En matière d’eau et d’assainissement, comme ailleurs, nous ne sommes pas favorables au mariage forcé : nous prônons plutôt l’union choisie.
M. Michel Masset. Très bien !
Mme Françoise Gatel, ministre déléguée. Toutefois – je l’ai évoqué, tout comme le rapporteur et l’auteur de la proposition de loi –, je sais qu’est partagée sur vos travées cette conviction : les enjeux de préservation, de sécurisation et de qualité de la ressource sont primordiaux, et la liberté donnée s’accompagne d’une responsabilité majeure vis-à-vis des usagers.
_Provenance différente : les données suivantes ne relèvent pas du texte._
Definition makeOpenRouterRequest (reply : fetch_result) : M responseData :=
  match reply with
  | FetchRejects e => throw e
  | ResponseNotOk status errorText =>
      throw (mkError (js "OpenRouter API error: " ++ of_nat status
                        ++ js " - " ++ errorText))
  | BodyRejects e => throw e
  | ResponseOk responseData_ =>
      match usage responseData_ with
      | Some u =>
          update_tokenUsage (fun t =>
            mkTokenUsage
              (totalPromptTokens t + or_zero (prompt_tokens u))%Q
              (totalCompletionTokens t + or_zero (completion_tokens u))%Q
              (totalTokens t + or_zero (total_tokens u))%Q
              (totalCost t + or_zero (cost u))%Q
              (requestCount t + 1)%nat
              (brandTokens t))
      | None => ret tt
      end ;;;
      ret responseData_
  end.

(** [response.choices[0]?.message?.content] *)
Definition choices0_message_content (response : responseData)
    : completion (option json) :=
  match choices response with
  | None =>
      Throw (mkError (js "Cannot read properties of undefined (reading '0')"))
  | Some cs =>
      Normal (match nth_error cs 0 with
              | Some (Some c) =>
                  match choice_message c with
                  | Some m => content m
                  | None => None
                  end
              | _ => None
              end)
  end.

(** *** The regular expression /\{[\s\S]*\}/ *)

(** The text from the first opening brace on. *)
Fixpoint from_first_open (s : jsstring) : option jsstring :=
  match s with
  | [] => None
  | c :: r => if c =? 123 then Some s else from_first_open r
  end.

(** The longest prefix that ends with a closing brace. *)
Fixpoint upto_last_close (s : jsstring) : option jsstring :=
  match s with
  | [] => None
  | c :: r =>
      match upto_last_close r with
      | Some p => Some (c :: p)
      | None => if c =? 125 then Some [c] else None
      end
  end.

(** [content.match(/\{[\s\S]*\}/)]: the leftmost opening brace, then as much
    as possible up to a closing brace; [None] is the [null] of no match. *)
Definition match_braces (s : jsstring) : option jsstring :=
  match from_first_open s with
  | Some (b :: r) =>
      match upto_last_close r with
      | Some p => Some (b :: p)
      | None => None
      end
  | _ => None
  end.

(** [target[k] = v] in sloppy mode: a TypeError on [null], silently nothing
    on a primitive.  (An array would take the property; a text that starts
    with a brace never parses to one, see [JSON_parse_brace].) *)
Definition assign (target : json) (k : jsstring) (v : json) : completion json :=
  match target with
  | JObj o => Normal (JObj (set_own k v o))
  | JNull => Throw (mkError (js "Cannot set properties of null"))
  | other => Normal other
  end.
(** X23.  The success panel is shown only after some call of
    [submitFeedback] has fulfilled. *)
Theorem widget_success_needs_a_fulfilled_submission actions :
  success_open (elements (run actions installed)) = true ->
  exists v, In (Settles (inr v)) actions.
Proof.
  assert (forall actions p,
            success_open (elements (run actions p)) = true ->
            success_open (elements p) = true \/
            exists v, In (Settles (inr v)) actions) as H.
  { clear. intros actions. unfold run.
    induction actions as [|a actions IH]; simpl; [by left|].
    intros p Hs. destruct (IH _ Hs) as [Hp|[v Hv]]; [|right; eauto].
    destruct a; simpl in Hp; auto.
    - destruct (timers p); simpl in Hp; auto. discriminate.
    - destruct (submit_disabled (elements p)); auto.
      unfold submit_click in Hp. case_bool_decide; auto.
    - destruct (in_flight p); auto. destruct result; simpl in Hp; eauto. }
  intros Hs. by destruct (H _ _ Hs).
Qed.

(** X24.  Disabling the submit button does not keep a second
    submission from starting while one is in flight: closing the modal
    schedules a reset that enables the button again, so that after the
    reset the reopened modal takes another message and sends it, whatever
    the page was doing. *)
Theorem widget_reopened_modal_takes_a_second_submission p value :
  trim value <> [] ->
  let p' := run [ClickClose; TimerFires; ClickTrigger; Input value; ClickSubmit] p in
  in_flight p' = S (in_flight p) /\
  sent p' = sent p ++ [trim value] /\
  submit_disabled (elements p') = true.
Proof.
  intros Hv. simpl. unfold submit_click. simpl.
  by rewrite (bool_decide_eq_false_2 _ Hv).
Qed.

(** X25.  What the widget sends passes the field check of the
    ingestion handler: a POST whose body carries a truthy [formId] and,
    as [message], a message the widget passed to [submitFeedback], is
    never answered 400; it is answered 403, 200, or 500 when the store
    does not accept the insert. *)
Theorem widget_submissions_pass_the_field_check
    actions message w d event body formId :
  In message (sent (run actions installed)) ->
  httpMethod event = str "POST" ->
  JSON_parse w (Feedback.body_or_empty event) = Some body ->
  get body (str "formId") = inr formId ->
  truthy formId = true ->
  get body (str "message") = inr (JStr message) ->
  exists response,
    (ingest w d event).2 = inr response /\
    In response [ refused w event 403 "Origin not allowed"; accepted w event;
                  refused w event 500 "Internal server error" ] /\
    (statusCode response = 500%N -> insert_mode w <> Answers).
Proof.
  intros Hsent Hm Hb Hf Ht Hmsg.
  apply sent_is_trimmed_input in Hsent as (Hne & value & ->).
  assert (bool_decide (trim (trim value) = []) = false)
    by (rewrite trim_idem; by apply bool_decide_eq_false_2).
  pose proof (post_is_not_options _ Hm). pose proof (post_is_post _ Hm).
  unfold ingest. wp_start. unfold Feedback.handler.
  wp. all: eexists; (split; [reflexivity|]); simpl; split; [auto|]; try done.
  all: congruence.
Qed.

End WidgetProperties.

(** ** The scenarios, run *)

Import Scenario.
Le Gouvernement soutiendra donc l’amendement du rapporteur relatif au dialogue territorial, qui vise à instituer une réunion annuelle de la CDCI spécifiquement dédiée à l’eau. Cet espace de discussion, qui ne constitue en aucun cas une instance normative à l’égard des communes, permettra de favoriser les échanges autour de ces enjeux.
La CDCI pourra formuler, si cela lui paraît pertinent, des propositions tendant à renforcer la mutualisation de la compétence « eau » et « assainissement » à l’échelle départementale. Cette solution permettra de répondre aux objectifs visés au travers de ses amendements par le sénateur Pierre Jean Rochette, que je remercie pour sa contribution au débat.
Je suis intimement persuadée que l’échange de bonnes pratiques est toujours vertueux et que le partage d’expérience dans un cadre de discussion départemental, notamment sur ces enjeux, est bienvenu.
Enfin, la proposition de loi nous invite à nous pencher, à l’article 4, sur la question du mandat de maîtrise d’ouvrage confié au département pour des projets de production, de transport ou de stockage d’eau destinée à la consommation.
Le Gouvernement est favorable à ce dispositif, qui illustre la pertinence du rôle du département en appui aux communes, dans un objectif de mutualisation et d’efficacité. Il soutiendra donc cette proposition, dans la rédaction amendée par le sénateur Franck Menonville, que je remercie également, afin d’assurer sa mise en cohérence avec le projet de loi d’orientation agricole.
Monsieur le président, monsieur le rapporteur, monsieur l’auteur de la proposition de loi, mesdames, messieurs les sénateurs, je crois vous avoir exposé avec franchise et conviction le choix du Gouvernement d’une position responsable, souple, respectueuse des spécificités de nos territoires et à la hauteur des enjeux de ce sujet si essentiel. Elle est le fruit d’échanges constructifs entre un gouvernement à l’écoute des élus et un Sénat exigeant mais sage. Je souhaite que cette discussion se déroule dans le même esprit et que nous puissions aboutir ensemble.
Selon un dicton que l’on entend dans certains territoires, « face à la roche, le ruisseau l’emporte toujours, non par la force mais par la persévérance ». Je crois que, sur ce sujet de l’eau, vous avez su être un ruisseau au service de l’océan des possibles, en fonction des nécessités.
Comme l’a dit un grand acteur qui nous a quittés récemment, puissions-nous conclure ce soir ! (Sourires. – Applaudissements sur les travées des groupes UC, RDPI, INDEP et Les Républicains.)